Exercise instructions: Give back an exact copy of the lines in the records below, from the line that has "- unfold listIndex. zif." through the line that has "auto; try (intros", and nothing besides.
::::::::
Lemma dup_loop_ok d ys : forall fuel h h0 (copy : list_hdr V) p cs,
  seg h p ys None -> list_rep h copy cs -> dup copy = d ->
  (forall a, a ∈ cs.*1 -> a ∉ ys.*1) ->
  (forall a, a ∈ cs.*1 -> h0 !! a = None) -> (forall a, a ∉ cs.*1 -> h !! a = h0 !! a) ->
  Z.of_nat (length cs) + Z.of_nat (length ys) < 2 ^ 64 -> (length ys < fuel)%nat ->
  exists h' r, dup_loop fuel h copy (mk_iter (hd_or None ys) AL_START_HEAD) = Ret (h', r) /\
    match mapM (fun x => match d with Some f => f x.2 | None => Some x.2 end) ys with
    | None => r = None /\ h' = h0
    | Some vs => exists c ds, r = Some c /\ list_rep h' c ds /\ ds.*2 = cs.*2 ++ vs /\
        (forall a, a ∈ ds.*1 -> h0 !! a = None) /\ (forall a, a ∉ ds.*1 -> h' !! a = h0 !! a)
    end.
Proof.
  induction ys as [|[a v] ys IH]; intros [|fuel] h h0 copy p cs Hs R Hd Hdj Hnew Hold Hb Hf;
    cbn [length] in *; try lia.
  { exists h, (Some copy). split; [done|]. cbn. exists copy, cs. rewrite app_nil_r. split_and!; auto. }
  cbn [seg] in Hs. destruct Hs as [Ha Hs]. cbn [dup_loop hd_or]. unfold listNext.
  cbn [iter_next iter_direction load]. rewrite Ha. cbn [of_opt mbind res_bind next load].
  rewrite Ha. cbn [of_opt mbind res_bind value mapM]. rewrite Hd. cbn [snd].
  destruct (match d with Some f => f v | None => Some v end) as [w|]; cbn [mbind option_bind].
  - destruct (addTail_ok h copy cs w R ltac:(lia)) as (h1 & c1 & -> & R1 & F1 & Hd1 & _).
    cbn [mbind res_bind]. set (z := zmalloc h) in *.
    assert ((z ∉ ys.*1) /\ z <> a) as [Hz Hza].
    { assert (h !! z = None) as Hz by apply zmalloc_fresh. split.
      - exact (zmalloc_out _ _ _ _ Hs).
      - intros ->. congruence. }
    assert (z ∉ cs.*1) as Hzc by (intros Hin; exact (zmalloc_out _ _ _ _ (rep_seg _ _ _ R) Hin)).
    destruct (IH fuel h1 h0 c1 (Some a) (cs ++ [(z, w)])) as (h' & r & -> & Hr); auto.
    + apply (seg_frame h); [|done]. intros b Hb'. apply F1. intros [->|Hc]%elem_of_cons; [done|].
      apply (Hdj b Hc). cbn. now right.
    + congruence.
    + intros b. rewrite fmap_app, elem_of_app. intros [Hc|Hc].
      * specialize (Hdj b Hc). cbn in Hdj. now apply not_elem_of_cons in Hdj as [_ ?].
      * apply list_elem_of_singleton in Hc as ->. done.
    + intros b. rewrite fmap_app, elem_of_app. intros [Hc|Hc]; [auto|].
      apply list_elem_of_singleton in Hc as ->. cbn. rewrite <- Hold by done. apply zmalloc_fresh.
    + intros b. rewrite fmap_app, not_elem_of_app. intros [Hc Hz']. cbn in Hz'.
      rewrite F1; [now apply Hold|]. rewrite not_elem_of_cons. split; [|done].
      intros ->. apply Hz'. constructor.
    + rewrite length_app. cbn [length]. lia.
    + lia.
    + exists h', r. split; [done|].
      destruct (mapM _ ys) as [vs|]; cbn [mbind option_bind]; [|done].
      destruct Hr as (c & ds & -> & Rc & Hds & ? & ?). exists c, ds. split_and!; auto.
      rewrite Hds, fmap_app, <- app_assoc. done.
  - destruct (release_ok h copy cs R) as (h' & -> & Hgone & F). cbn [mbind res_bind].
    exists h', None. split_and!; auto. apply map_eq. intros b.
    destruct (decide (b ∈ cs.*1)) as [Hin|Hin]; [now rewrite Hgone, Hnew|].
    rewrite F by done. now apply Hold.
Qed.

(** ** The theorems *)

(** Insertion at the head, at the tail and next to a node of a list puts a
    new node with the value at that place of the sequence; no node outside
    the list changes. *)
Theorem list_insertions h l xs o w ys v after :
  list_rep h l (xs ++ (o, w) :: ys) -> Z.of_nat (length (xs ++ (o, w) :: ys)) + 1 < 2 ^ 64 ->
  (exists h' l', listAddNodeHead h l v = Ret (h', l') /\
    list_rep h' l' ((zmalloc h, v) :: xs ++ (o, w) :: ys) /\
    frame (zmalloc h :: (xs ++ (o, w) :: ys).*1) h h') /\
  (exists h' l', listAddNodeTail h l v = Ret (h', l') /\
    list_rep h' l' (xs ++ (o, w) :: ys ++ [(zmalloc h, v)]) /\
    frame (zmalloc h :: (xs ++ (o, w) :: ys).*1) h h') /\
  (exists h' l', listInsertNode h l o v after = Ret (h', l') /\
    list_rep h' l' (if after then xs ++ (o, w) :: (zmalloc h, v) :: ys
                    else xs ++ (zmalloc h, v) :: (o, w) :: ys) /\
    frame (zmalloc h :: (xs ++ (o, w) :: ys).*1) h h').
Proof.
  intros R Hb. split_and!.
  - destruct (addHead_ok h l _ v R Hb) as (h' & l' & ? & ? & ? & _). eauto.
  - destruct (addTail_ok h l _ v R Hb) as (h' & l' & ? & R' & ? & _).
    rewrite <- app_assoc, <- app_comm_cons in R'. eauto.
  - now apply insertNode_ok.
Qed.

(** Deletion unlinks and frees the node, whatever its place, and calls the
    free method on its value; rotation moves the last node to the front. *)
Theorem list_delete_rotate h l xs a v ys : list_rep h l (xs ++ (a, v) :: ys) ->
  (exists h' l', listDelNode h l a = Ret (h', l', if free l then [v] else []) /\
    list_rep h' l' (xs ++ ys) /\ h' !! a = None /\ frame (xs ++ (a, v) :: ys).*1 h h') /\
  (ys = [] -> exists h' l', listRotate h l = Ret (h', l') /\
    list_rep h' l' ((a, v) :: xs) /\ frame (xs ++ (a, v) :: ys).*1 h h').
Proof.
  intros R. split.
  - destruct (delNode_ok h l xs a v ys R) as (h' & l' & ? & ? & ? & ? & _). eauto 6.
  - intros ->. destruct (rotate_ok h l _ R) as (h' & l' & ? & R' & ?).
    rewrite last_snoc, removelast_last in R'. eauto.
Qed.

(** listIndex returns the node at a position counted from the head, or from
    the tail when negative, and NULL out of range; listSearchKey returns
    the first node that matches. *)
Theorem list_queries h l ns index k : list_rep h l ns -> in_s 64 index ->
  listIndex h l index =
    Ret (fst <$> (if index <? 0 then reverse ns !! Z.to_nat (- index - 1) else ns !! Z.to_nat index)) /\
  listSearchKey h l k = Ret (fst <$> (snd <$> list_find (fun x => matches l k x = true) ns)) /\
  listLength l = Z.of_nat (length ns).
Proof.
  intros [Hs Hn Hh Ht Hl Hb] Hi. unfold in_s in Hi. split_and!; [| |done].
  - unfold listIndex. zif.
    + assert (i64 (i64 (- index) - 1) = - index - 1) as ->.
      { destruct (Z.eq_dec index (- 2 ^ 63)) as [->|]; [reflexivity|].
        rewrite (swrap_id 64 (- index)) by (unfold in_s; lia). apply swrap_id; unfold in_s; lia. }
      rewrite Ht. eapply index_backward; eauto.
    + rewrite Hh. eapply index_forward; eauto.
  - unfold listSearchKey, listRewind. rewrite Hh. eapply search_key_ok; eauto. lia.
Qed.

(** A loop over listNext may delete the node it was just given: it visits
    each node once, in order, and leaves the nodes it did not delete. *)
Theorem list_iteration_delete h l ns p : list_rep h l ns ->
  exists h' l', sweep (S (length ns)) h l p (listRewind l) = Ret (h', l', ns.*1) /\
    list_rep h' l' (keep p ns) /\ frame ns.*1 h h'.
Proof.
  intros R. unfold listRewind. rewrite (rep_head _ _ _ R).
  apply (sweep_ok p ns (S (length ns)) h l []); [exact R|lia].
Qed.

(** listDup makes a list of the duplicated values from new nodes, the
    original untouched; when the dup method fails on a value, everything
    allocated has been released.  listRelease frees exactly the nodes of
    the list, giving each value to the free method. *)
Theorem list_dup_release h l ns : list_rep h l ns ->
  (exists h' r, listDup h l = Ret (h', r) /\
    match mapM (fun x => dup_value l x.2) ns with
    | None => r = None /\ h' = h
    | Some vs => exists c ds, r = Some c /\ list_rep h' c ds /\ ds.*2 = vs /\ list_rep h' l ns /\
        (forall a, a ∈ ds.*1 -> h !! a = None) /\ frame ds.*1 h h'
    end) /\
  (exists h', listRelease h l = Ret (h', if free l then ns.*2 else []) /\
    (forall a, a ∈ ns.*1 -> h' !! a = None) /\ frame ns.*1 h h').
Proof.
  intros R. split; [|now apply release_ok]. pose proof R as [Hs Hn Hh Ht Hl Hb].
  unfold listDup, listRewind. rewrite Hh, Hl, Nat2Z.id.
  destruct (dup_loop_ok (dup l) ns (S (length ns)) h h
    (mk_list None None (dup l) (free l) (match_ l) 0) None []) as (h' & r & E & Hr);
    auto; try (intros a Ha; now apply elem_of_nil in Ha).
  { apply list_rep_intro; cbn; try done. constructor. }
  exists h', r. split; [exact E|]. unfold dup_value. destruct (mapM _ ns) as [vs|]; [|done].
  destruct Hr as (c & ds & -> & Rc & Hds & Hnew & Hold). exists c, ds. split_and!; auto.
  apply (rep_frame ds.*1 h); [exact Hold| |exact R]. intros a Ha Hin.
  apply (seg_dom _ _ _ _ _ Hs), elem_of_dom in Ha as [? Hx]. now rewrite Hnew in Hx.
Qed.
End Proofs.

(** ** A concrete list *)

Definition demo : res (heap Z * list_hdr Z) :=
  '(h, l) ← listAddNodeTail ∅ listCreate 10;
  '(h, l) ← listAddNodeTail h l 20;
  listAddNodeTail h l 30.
::::::::
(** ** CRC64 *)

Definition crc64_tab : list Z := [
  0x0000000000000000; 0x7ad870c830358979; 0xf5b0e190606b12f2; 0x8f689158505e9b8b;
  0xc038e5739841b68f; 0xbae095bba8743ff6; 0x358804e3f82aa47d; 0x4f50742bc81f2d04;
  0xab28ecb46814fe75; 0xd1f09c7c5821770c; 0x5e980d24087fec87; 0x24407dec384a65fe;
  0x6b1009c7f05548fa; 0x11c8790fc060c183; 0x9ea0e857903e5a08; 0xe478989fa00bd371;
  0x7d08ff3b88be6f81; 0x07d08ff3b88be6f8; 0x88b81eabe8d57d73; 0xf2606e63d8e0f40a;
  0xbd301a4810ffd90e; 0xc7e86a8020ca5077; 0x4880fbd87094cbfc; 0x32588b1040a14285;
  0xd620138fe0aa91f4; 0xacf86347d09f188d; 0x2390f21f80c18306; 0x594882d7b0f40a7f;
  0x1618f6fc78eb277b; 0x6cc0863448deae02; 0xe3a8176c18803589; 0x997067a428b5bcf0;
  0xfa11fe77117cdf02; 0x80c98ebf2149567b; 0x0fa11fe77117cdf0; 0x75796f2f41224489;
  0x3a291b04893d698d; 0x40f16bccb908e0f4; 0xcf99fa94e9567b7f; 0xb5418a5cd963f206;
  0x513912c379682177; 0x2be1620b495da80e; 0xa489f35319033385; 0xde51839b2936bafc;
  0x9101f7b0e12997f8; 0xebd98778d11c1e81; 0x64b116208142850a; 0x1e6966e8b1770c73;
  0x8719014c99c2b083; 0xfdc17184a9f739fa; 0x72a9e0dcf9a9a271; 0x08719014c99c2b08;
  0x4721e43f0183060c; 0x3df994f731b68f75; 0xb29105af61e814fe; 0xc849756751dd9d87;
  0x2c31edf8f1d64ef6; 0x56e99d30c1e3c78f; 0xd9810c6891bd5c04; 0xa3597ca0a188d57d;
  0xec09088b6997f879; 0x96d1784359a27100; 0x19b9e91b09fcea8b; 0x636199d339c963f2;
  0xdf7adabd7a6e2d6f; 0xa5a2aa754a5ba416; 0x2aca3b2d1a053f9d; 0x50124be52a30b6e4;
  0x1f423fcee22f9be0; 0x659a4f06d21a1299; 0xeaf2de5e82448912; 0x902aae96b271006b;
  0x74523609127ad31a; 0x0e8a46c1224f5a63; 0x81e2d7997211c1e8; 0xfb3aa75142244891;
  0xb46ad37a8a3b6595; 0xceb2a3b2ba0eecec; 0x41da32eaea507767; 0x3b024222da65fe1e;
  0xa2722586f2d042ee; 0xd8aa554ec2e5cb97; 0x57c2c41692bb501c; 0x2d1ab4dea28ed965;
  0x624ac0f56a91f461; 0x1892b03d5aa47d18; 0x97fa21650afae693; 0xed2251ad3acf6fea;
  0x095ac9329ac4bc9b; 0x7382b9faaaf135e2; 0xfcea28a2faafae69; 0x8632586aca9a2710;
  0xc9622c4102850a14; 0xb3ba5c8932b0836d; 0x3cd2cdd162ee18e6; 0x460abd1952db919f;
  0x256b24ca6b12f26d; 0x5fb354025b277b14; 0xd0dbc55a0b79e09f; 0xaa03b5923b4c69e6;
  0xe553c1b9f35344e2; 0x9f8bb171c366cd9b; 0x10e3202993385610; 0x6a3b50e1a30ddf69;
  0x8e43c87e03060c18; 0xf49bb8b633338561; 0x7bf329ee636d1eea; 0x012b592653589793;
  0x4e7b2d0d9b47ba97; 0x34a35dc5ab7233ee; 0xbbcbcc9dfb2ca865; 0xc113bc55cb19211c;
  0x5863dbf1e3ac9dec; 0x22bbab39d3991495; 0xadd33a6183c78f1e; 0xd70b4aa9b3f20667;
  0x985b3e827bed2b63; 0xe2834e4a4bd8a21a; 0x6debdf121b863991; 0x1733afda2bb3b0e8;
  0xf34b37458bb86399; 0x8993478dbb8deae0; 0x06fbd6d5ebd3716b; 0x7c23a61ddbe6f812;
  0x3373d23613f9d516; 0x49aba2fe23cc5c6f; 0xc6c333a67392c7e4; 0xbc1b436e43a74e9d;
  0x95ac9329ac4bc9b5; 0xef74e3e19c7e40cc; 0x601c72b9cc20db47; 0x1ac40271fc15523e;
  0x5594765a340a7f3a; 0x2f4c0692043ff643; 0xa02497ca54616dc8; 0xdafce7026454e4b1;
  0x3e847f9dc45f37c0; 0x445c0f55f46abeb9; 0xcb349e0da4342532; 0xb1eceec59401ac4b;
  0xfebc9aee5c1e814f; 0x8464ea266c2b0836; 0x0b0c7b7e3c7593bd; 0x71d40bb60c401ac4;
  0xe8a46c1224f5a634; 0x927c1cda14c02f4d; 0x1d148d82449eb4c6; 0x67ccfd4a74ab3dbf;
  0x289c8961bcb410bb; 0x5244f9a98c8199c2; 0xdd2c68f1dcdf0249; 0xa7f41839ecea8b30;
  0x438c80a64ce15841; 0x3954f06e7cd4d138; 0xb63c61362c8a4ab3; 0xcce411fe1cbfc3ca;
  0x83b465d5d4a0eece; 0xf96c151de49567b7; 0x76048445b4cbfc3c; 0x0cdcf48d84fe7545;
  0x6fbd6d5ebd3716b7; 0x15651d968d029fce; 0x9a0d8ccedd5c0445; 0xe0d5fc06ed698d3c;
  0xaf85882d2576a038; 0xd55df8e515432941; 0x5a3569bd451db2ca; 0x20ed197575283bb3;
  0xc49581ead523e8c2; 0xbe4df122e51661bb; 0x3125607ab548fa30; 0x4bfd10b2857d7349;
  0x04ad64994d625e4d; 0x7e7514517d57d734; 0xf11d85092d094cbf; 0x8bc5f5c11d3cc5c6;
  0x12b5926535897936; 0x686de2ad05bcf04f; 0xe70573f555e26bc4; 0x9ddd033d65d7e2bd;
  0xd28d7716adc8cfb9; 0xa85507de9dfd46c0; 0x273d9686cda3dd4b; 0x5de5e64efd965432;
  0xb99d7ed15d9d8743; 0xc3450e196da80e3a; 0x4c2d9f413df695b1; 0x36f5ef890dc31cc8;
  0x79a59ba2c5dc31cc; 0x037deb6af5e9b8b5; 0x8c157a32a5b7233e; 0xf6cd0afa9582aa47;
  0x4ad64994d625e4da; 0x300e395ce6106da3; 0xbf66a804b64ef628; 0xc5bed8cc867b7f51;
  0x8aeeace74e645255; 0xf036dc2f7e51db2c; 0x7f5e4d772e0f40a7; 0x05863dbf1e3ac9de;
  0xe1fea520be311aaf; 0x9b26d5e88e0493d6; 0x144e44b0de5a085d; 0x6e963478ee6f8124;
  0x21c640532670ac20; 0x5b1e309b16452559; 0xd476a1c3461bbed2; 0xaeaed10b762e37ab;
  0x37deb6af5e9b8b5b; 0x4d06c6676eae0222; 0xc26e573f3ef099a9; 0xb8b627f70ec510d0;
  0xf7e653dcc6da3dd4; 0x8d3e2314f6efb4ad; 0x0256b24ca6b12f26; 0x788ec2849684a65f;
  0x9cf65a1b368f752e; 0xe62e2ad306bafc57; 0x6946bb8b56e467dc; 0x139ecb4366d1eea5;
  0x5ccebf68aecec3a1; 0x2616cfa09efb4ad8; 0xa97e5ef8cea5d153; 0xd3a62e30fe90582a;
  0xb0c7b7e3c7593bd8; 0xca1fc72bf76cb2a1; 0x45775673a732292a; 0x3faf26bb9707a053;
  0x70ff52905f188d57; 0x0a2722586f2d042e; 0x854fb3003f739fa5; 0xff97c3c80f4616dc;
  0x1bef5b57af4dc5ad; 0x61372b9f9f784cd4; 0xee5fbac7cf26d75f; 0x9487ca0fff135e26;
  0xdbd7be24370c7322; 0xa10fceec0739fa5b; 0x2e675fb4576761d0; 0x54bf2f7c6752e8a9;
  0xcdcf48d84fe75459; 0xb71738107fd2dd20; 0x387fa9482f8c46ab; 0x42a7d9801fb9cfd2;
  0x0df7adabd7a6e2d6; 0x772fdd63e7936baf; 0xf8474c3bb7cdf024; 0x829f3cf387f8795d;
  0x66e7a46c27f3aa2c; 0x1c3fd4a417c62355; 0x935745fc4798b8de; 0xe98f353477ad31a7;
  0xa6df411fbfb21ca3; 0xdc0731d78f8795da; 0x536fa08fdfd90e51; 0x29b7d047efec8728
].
::::::::
Answer:
  - unfold listIndex. zif.
    + assert (i64 (i64 (- index) - 1) = - index - 1) as ->.
      { destruct (Z.eq_dec index (- 2 ^ 63)) as [->|]; [reflexivity|].
        rewrite (swrap_id 64 (- index)) by (unfold in_s; lia). apply swrap_id; unfold in_s; lia. }
      rewrite Ht. eapply index_backward; eauto.
    + rewrite Hh. eapply index_forward; eauto.
  - unfold listSearchKey, listRewind. rewrite Hh. eapply search_key_ok; eauto. lia.
Qed.

(** A loop over listNext may delete the node it was just given: it visits
    each node once, in order, and leaves the nodes it did not delete. *)
Theorem list_iteration_delete h l ns p : list_rep h l ns ->
  exists h' l', sweep (S (length ns)) h l p (listRewind l) = Ret (h', l', ns.*1) /\
    list_rep h' l' (keep p ns) /\ frame ns.*1 h h'.
Proof.
  intros R. unfold listRewind. rewrite (rep_head _ _ _ R).
  apply (sweep_ok p ns (S (length ns)) h l []); [exact R|lia].
Qed.

(** listDup makes a list of the duplicated values from new nodes, the
    original untouched; when the dup method fails on a value, everything
    allocated has been released.  listRelease frees exactly the nodes of
    the list, giving each value to the free method. *)
Theorem list_dup_release h l ns : list_rep h l ns ->
  (exists h' r, listDup h l = Ret (h', r) /\
    match mapM (fun x => dup_value l x.2) ns with
    | None => r = None /\ h' = h
    | Some vs => exists c ds, r = Some c /\ list_rep h' c ds /\ ds.*2 = vs /\ list_rep h' l ns /\
        (forall a, a ∈ ds.*1 -> h !! a = None) /\ frame ds.*1 h h'
    end) /\
  (exists h', listRelease h l = Ret (h', if free l then ns.*2 else []) /\
    (forall a, a ∈ ns.*1 -> h' !! a = None) /\ frame ns.*1 h h').
Proof.
  intros R. split; [|now apply release_ok]. pose proof R as [Hs Hn Hh Ht Hl Hb].
  unfold listDup, listRewind. rewrite Hh, Hl, Nat2Z.id.
  destruct (dup_loop_ok (dup l) ns (S (length ns)) h h
    (mk_list None None (dup l) (free l) (match_ l) 0) None []) as (h' & r & E & Hr);
    auto; try (intros a Ha; now apply elem_of_nil in Ha).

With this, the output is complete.